ASSIGNED TASK: Scan the entries below. List each line with "exists".

Records from a dataset:
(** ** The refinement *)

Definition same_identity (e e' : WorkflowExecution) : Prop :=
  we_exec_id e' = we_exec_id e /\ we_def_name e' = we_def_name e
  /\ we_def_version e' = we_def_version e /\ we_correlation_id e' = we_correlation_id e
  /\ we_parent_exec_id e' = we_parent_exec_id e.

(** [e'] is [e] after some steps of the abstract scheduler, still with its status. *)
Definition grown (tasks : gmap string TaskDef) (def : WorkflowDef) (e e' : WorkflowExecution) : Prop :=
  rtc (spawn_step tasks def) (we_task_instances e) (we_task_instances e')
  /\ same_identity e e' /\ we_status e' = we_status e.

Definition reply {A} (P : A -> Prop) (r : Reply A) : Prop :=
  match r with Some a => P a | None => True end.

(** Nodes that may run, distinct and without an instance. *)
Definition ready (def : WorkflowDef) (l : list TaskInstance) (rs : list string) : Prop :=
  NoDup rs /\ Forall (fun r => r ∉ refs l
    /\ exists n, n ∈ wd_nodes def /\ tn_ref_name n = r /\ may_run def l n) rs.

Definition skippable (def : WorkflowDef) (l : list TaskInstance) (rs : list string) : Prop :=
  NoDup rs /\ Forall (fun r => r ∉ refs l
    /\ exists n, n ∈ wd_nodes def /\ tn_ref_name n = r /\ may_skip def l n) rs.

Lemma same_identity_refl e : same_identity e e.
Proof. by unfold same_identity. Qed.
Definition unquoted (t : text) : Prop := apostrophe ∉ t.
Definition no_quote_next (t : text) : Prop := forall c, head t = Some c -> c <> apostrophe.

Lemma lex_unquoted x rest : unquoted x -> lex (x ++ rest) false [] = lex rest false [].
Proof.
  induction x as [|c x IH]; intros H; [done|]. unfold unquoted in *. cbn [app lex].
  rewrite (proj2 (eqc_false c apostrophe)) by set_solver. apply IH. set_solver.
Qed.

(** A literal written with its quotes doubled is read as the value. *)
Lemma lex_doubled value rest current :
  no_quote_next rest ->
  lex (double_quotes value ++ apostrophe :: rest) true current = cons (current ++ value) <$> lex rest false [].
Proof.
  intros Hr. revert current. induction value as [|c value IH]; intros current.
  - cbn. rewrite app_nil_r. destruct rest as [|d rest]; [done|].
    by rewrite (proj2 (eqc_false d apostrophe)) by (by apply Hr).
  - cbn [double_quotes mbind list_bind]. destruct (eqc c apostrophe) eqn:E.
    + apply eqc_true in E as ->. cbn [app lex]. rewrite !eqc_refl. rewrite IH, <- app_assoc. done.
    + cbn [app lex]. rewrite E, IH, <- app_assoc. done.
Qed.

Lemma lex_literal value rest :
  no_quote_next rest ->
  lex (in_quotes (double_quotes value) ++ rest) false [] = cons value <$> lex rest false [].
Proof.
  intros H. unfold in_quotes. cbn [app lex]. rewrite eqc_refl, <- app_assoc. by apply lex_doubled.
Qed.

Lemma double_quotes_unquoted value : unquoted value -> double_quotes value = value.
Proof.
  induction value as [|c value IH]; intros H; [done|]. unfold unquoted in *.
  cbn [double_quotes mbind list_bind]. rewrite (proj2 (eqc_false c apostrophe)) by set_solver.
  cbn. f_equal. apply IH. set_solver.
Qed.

WRITTEN ANSWER:
    /\ exists n, n ∈ wd_nodes def /\ tn_ref_name n = r /\ may_run def l n) rs.
    /\ exists n, n ∈ wd_nodes def /\ tn_ref_name n = r /\ may_skip def l n) rs.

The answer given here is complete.